INPUT FOR THIS TASK:
(* ===== verification/ZoneReport.v ===== *)
(** * The write benchmark and its zone report

    [arbitration/arbitration_write.cc] (lines 409-480, 515-605).  Its engine is the one
    of [arbitration.cc] with a write command relative to the write pointer of zone 6
    ([Variants.v_arbitration_write]); its queue pairs are set up differently: the worker
    asks the device for a report of its zones on the new queue pair, polls until the
    report is there, and keeps the write pointer. *)
From S2P Require Import Prelude Spdk Arb Engine EngineInv EngineSpec Variants.

(** A descriptor of [spdk_nvme_zns_zone_report]. *)
Record zone_desc := ZoneDesc { z_zs : Z; z_zslba : Z; z_wp : Z }.

Definition current_zone : nat := 6.
Definition nr_zones : Z := 3690.
(** The sizes of a descriptor and of the header of the report. *)
Definition report_bytes : Z := u32 (64 * nr_zones + 64).

(** [report] is [calloc]ed: descriptors that the device does not fill are 0. *)
Definition current_zone_wp (descs : list zone_desc) : Z :=
  z_wp (nth current_zone descs (ZoneDesc 0 0 0)).

(** ** The zone commands of the driver

    [report_poll q] is [spdk_nvme_qpair_process_completions] on a queue pair on which
    nothing but a report can be outstanding: it tells whether the callback has run.
    [report_descs b] is the report in the buffer [b]. *)
Class SpdkZones (W : Type) := {
  report_zones : Z → Z → option Z → Z → W → Z * W;
  report_poll : Z → W → bool * W;
  report_descs : Z → W → list zone_desc;
}.

(** The report that is outstanding (namespace and buffer), a bound on the polls it may
    still need, and the zones of a namespace. *)
Class SpdkZonesView (W : Type) := {
  report_pending : Z → W → option (Z * option Z);
  report_lag : Z → W → nat;
  zones : Z → W → list zone_desc;
}.

Class SpdkZonesLaws (W T : Type) `{Countable T} `{!Spdk W T} `{!SpdkView W T}
    `{!SpdkZones W} `{!SpdkZonesView W} : Prop := {
  alloc_io_qpair_report c p w q w' : alloc_io_qpair c p w = (Some q, w') →
    report_pending q w' = None;
  calloc_report w b w' q : malloc_ok w = (b, w') → report_pending q w' = report_pending q w;
  report_zones_ok ns q b n w w' : report_zones ns q b n w = (0, w') →
    report_pending q w' = Some (ns, b) ∧ view w' = view w ∧ tsc w ≤ tsc w';
  report_zones_failed ns q b n w rc w' : report_zones ns q b n w = (rc, w') → rc ≠ 0 →
    report_pending q w' = report_pending q w ∧ view w' = view w ∧ tsc w ≤ tsc w';
  report_poll_idle q w d w' : report_poll q w = (d, w') → report_pending q w = None →
    d = false ∧ report_pending q w' = None;
  report_poll_law q ns b w d w' : report_poll q w = (d, w') →
    report_pending q w = Some (ns, b) → view w' = view w ∧ tsc w ≤ tsc w' ∧
    if d then ∀ p, b = Some p → report_descs p w' = take (Z.to_nat nr_zones) (zones ns w')
    else report_pending q w' = Some (ns, b) ∧ (report_lag q w' < report_lag q w)%nat;
}.

Section write.
Context {W : Type} `{!Spdk W Z} `{!SpdkZones W}.

(** [while (!done)]. *)
Fixpoint await_report (fuel : nat) (q : Z) : M (prog W Z) () :=
  match fuel with
  | O => λ _, Spin
  | S fuel' => done ← call (report_poll q); if done : bool then skip else await_report fuel' q
  end.

(** The result of [spdk_nvme_zns_report_zones] is dropped, the report is never freed, and
    the local [wp] that the state of the zone decides is only printed. *)
Definition init_ns_worker_ctx_write (fuel : nat) (p prio : Z) : M (prog W Z) Z :=
  c ← ctx_at p;
  e ← entry_at (entry c);
  q ← call (alloc_io_qpair (e_ctrlr e) prio);
  ctx_upd p (set_qpair q);;
  match q with
  | None => mret 1
  | Some q =>
      report ← malloc;
      _ ← call (report_zones (e_ns e) q report report_bytes);
      await_report fuel q;;
      b ← of_option report;
      s ← get;
      ctx_upd p (set_extra (current_zone_wp (report_descs b (env s))));;
      mret 0
  end.

Fixpoint init_all_write (fuel : nat) (ps : list Z) (prio : Z) : M (prog W Z) bool :=
  match ps with
  | [] => mret true
  | p :: ps' =>
      rc ← init_ns_worker_ctx_write fuel p prio;
      if decide (rc ≠ 0) then mret false else init_all_write fuel ps' prio
  end.

Definition work_fn_write (fuel : nat) (worker : Z) : M (prog W Z) Z :=
  wt ← worker_at worker;
  ok ← init_all_write fuel (w_ns_ctx wt) (qprio wt);
  if negb ok then mret 1 else measure v_arbitration_write fuel (w_ns_ctx wt).
End write.

(** ** Specifications *)

(** A write of one I/O at some offset from some write pointer. *)
Definition write_from_wp (e : ns_entry) (k : io_cmd) : Prop := ∃ wp off b,
  0 ≤ off < size_in_ios e ∧
  k = cmd_write (e_ns e) b (u64 (wp + off * io_size_blocks e)) (io_size_blocks e).

Lemma v_write_ok : variant_ok write_from_wp v_arbitration_write.
Proof. intros c e b off _ Ho. split; [|done]. by exists (extra c), off, b. Qed.

Section spec.
Context {W : Type} `{!Spdk W Z} `{!SpdkView W Z} `{!SpdkLaws W Z}.
Context `{!SpdkZones W} `{!SpdkZonesView W} `{!SpdkZonesLaws W Z}.
Context (pool : gset Z).
Implicit Types (s : prog W Z).

Local Abbreviation inv := (inv pool write_from_wp).
Local Abbreviation any := (λ (_ : Z) (_ : Z), True).
Local Abbreviation set_up := (set_up pool write_from_wp any).

Lemma v_write_extra : variant_extra (W := W) any v_arbitration_write.
Proof. by apply trivial_extra. Qed.

(** The driver takes every report, and [calloc] succeeds. *)
Definition reports : Prop := ∀ ns q b n (w w' : W) rc, report_zones ns q b n w = (rc, w') → rc = 0.
Definition callocs : Prop := ∀ (w w' : W) b, malloc_ok w = (b, w') → b = true.

Lemma await_report_spec q ns b s : report_pending q (env s) = Some (ns, Some b) →
  twp (λ fuel, await_report fuel q) (λ _ s', ∃ w', s' = set_env w' s ∧
    view w' = view (env s) ∧ tsc (env s) ≤ tsc w' ∧
    report_descs b w' = take (Z.to_nat nr_zones) (zones ns w')) (λ _ _, False) s.
Proof.
  remember (report_lag q (env s)) as n eqn:Hn. revert s Hn.
  induction (lt_wf n) as [n _ IH]. intros s -> Hp.
  destruct (report_poll q (env s)) as [d w'] eqn:Hd.
  destruct (report_poll_law _ _ _ _ _ _ Hd Hp) as (Hv&Ht&Hcase). destruct d.
  - exists 1%nat, (Done () (set_env w' s)). split.
    + intros [|m] Hm; [lia|]. simpl. unfold mbind, M_bind, call. by rewrite Hd.
    + exists w'. split_and!; [done..|]. by apply Hcase.
  - destruct Hcase as [Hp' Hlt]. destruct (IH _ Hlt (set_env w' s) eq_refl Hp')
      as (k&r&Hr&Hw). exists (S k), r. split.
    + intros [|m] Hm; [lia|]. simpl. unfold mbind, M_bind, call. rewrite Hd.
      apply Hr. lia.
    + eapply wp_weaken; [exact Hw|]. intros [] s' (w''&->&?&?&?). exists w''. simpl in *.
      split_and!; [done|congruence|lia|done].
Qed.

(** What [init_ns_worker_ctx] stores: the write pointer of zone 6 as the device reports it. *)
Definition knows_wp (s0 s : prog W Z) (p : Z) : Prop := ∃ c e,
  ctxs s !! p = Some c ∧ entries s0 !! entry c = Some e ∧
  extra c = current_zone_wp (zones (e_ns e) (env s)).

Lemma current_zone_wp_take l : current_zone_wp (take (Z.to_nat nr_zones) l) = current_zone_wp l.
Proof.
  unfold current_zone_wp. f_equal. rewrite !nth_lookup. f_equal.
  apply lookup_take_lt. unfold current_zone, nr_zones. lia.
Qed.

Lemma init_write_spec p prio s : reports → callocs → inv s → opened s → idle_ctx s p →
  twp (λ fuel, init_ns_worker_ctx_write fuel p prio) (λ rc s', set_up s s' ∧
      (∀ p', p' ≠ p → ctxs s' !! p' = ctxs s !! p') ∧
      (rc = 0 ∧ started_ctx s' p ∧ knows_wp s s' p ∨ rc = 1 ∧ idle_ctx s' p))
    (λ _ _, False) s.
Proof.
  intros Hrep Hcal Hi Hop (c&Hc&Hq&Hd).
  destruct (inv_entry _ _ _ Hi _ _ Hc) as (e&He&_). unfold init_ns_worker_ctx_write.
  apply twp_bind_wp; eapply wp_ctx_at; [done|].
  apply twp_bind_wp; eapply wp_entry_at; [done|].
  apply twp_bind_wp, wp_call. intros [q|] w1 Ha; last first.
  { apply alloc_io_qpair_none in Ha as [Hw ?].
    apply twp_bind_wp; eapply wp_ctx_upd; [done|]. apply twp_wp, wp_ret.
    destruct (set_up_refused pool write_from_wp any p c s w1) as [? Hid]; [done..|].
    rewrite Hid. split_and!; [done..|]. right. split; [done|]. exists c. by rewrite Hid. }
  pose proof (alloc_io_qpair_report _ _ _ _ _ Ha) as Hn.
  apply alloc_io_qpair_some in Ha as (Hqn&Hq0&Hw&?).
  apply twp_bind_wp; eapply wp_ctx_upd; [done|].
  apply twp_bind_wp. unfold malloc. apply wp_bind, wp_call. intros ok w2 Hm.
  pose proof (Hcal _ _ _ Hm) as ->. pose proof (calloc_report _ _ _ q Hm) as Hn2.
  apply malloc_ok_law in Hm as [Hw2 [_ Ht2]]. simpl in Hw2, Ht2.
  apply wp_bind, wp_gets, wp_bind, wp_modify, wp_ret.
  apply twp_bind_wp, wp_call. intros rc w3 Hr. pose proof (Hrep _ _ _ _ _ _ _ Hr) as ->.
  apply report_zones_ok in Hr as (Hpend&Hw3&Ht3).
  apply (twp_bind (λ fuel, await_report fuel q) (λ _ _, _)).
  eapply twp_weaken; [by eapply await_report_spec|].
  intros [] s4 (w4&->&Hw4&Ht4&Hdescs). apply twp_wp. simpl in Hw4, Ht4.
  apply wp_bind; eapply wp_of_option; [done|].
  apply wp_bind, wp_get, wp_bind. eapply wp_ctx_upd; [simpl; apply lookup_insert_eq|].
  apply wp_ret. simpl in Hdescs, Hw3, Ht3 |- *. rewrite Hdescs, current_zone_wp_take.
  match goal with |- EngineSpec.set_up _ _ _ _ ?s1 ∧ _ =>
    destruct (set_up_attach pool write_from_wp _ any v_write_ok v_write_extra p c q
      (current_zone_wp (zones (e_ns e) w4)) s s1) as (?&?&?) end; try done; simpl.
  - lia.
  - congruence.
  - by rewrite insert_insert_eq.
  - split_and!; [done..|]. left. split_and!; [done..|]. eexists _, e. simpl.
    split_and!; [apply lookup_insert_eq|done|done].
Qed.

Lemma init_all_write_spec ps prio s : reports → callocs → inv s → opened s → NoDup ps →
  (∀ p, p ∈ ps → idle_ctx s p) →
  twp (λ fuel, init_all_write fuel ps prio) (λ ok s', set_up s s' ∧
      (∀ p', p' ∉ ps → ctxs s' !! p' = ctxs s !! p') ∧
      (ok = true → ∀ p, p ∈ ps → live_ctx s' p)) (λ _ _, False) s.
Proof.
  intros Hrep Hcal. revert s. induction ps as [|p ps IH]; intros s Hi Hop Hnd Hidle; simpl.
  { apply twp_wp, wp_ret. split; [done|]. split; [done|]. set_solver. }
  apply NoDup_cons in Hnd as [Hp Hnd]. apply twp_bind.
  eapply twp_weaken; [apply init_write_spec; set_solver|].
  intros rc s1 (Hs1&Hfr&Hrc). case_decide as Hz.
  { apply twp_wp, wp_ret. split_and!; [done| |done]. intros p' Hp'. apply Hfr. set_solver. }
  eapply twp_weaken; [apply IH; [apply Hs1|apply Hs1|done|]|].
  - intros p' Hp'. destruct (Hidle p') as (c&?&?); [set_solver|].
    exists c. rewrite Hfr by set_solver. done.
  - intros ok s2 (Hs2&Hfr2&Hlive). split_and!; [by eapply set_up_trans| |].
    + intros p' Hp'. rewrite Hfr2, Hfr by set_solver. done.
    + intros Hok p' [->|Hp']%elem_of_cons; [|by apply Hlive].
      destruct Hrc as [(_&(c&q&?&?&_)&_)|[-> _]]; [|done]. exists c, q.
      by rewrite Hfr2.
Qed.

Lemma work_fn_write_spec w wt s : reports → callocs → inv s → opened s →
  workers s !! w = Some wt → NoDup (w_ns_ctx wt) → (∀ p, p ∈ w_ns_ctx wt → idle_ctx s p) →
  twp (λ fuel, work_fn_write fuel w) (λ rc s', inv s' ∧ lost pool s ⊆ lost pool s' ∧
      (rc = 0 ∧ (∀ p, p ∈ w_ns_ctx wt → drained s' p) ∨ rc = 1)) (λ code _, code = 1) s.
Proof.
  intros Hrep Hcal Hi Hop Hwt Hnd Hidle. unfold work_fn_write.
  apply twp_bind_wp. eapply wp_worker_at; [done|]. apply twp_bind.
  eapply twp_mono; [by eapply init_all_write_spec| |done].
  intros ok s1 (Hs1&_&Hlive). destruct Hs1 as (Hi1&_&_&Hl1&_).
  destruct ok; simpl; last first.
  { apply twp_wp, wp_ret. split_and!; [done|by rewrite Hl1|by right]. }
  eapply twp_weaken; [apply (measure_spec pool _ _ _ v_write_ok v_write_extra); auto; done|].
  intros rc s2 (->&?&_&Hl2&?). split_and!; [done|by rewrite <-Hl1|by left].
Qed.

(** A report that the driver refuses never comes: the callback never runs. *)
Lemma await_hangs fuel q s : report_pending q (env s) = None → await_report fuel q s = Spin.
Proof.
  revert s. induction fuel as [|fuel IH]; intros s Hn; [done|]. simpl.
  unfold mbind, M_bind, call. destruct (report_poll q (env s)) as [d w'] eqn:Hd.
  destruct (report_poll_idle _ _ _ _ Hd Hn) as [-> Hn']. by apply IH.
Qed.
End spec.

(** ** The simulated device

    It has eight zones and answers a report at the first poll; on a faulty device [a_rc]
    gives the results of the requests. *)
Section sim.
Context {faulty : bool}.
Implicit Types (w : sim faulty Z).

Definition sim_zones : list zone_desc :=
  (λ i, ZoneDesc 1 (zone_dist * i) (zone_dist * i + 16 * i)) <$> seqZ 0 8.

Definition sim_set_report (r : option (Z * Z * option Z)) (a : sim_admin) : sim_admin :=
  SimAdmin (a_pending a) (a_rc a) (a_cores a) (a_ns a) r.

Definition sim_report_zones (ns q : Z) (b : option Z) (n : Z) w : Z * sim faulty Z :=
  match (if faulty then a_rc (s_adm w) else []) with
  | [] => (0, sim_upd_adm (sim_set_report (Some (q, ns, b))) w)
  | rc :: rcs =>
      (rc, sim_upd_adm (λ a, SimAdmin (a_pending a) rcs (a_cores a) (a_ns a)
        (if decide (rc = 0) then Some (q, ns, b) else a_report a)) w)
  end.

Definition sim_report_pending (q : Z) w : option (Z * option Z) :=
  match a_report (s_adm w) with
  | Some (q', ns, b) => if decide (q' = q) then Some (ns, b) else None
  | None => None
  end.

Definition sim_report_poll (q : Z) w : bool * sim faulty Z :=
  match sim_report_pending q w with
  | Some _ => (true, sim_upd_adm (sim_set_report None) w)
  | None => (false, w)
  end.

#[export] Instance sim_spdk_zones : SpdkZones (sim faulty Z) := {
  report_zones := sim_report_zones;
  report_poll := sim_report_poll;
  report_descs b w := sim_zones;
}.
#[export] Instance sim_spdk_zones_view : SpdkZonesView (sim faulty Z) := {
  report_pending := sim_report_pending;
  report_lag q w := O;
  zones ns w := sim_zones;
}.

#[export] Instance sim_zones_laws : SpdkZonesLaws (sim faulty Z) Z.
Proof.
  split; simpl.
  - intros c p w q w' [= <- <-]. unfold sim_report_pending. simpl.
    match goal with |- context [fresh ?Y] =>
      pose proof (is_fresh Y) as Hf; revert Hf; generalize (fresh Y) end.
    intros q Hq. destruct (a_report (s_adm w)) as [[[q' ns] b]|]; [|done].
    apply decide_False. intros ->. set_solver.
  - by intros w b w' q [= <- <-].
  - intros ns q b n w w'. unfold sim_report_zones, sim_report_pending.
    destruct (if faulty then a_rc (s_adm w) else []) as [|rc rcs];
      [intros [= <-]|intros [= -> <-]]; simpl; by rewrite ?decide_True.
  - intros ns q b n w rc w'. unfold sim_report_zones, sim_report_pending.
    destruct (if faulty then a_rc (s_adm w) else []) as [|rc' rcs]; intros [= <- <-]; [done|].
    intros ?. simpl. by rewrite decide_False.
  - intros q w d w'. unfold sim_report_poll. intros Hp Hn. rewrite Hn in Hp.
    by injection Hp as <- <-.
  - intros q ns b w d w'. unfold sim_report_poll. intros Hp Hs. rewrite Hs in Hp.
    injection Hp as <- <-. by split_and!.
Qed.
End sim.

THE TASK:
Across the material above, how many lines have the word "device" in them? Answer with a bare number.

RESPONSE:
5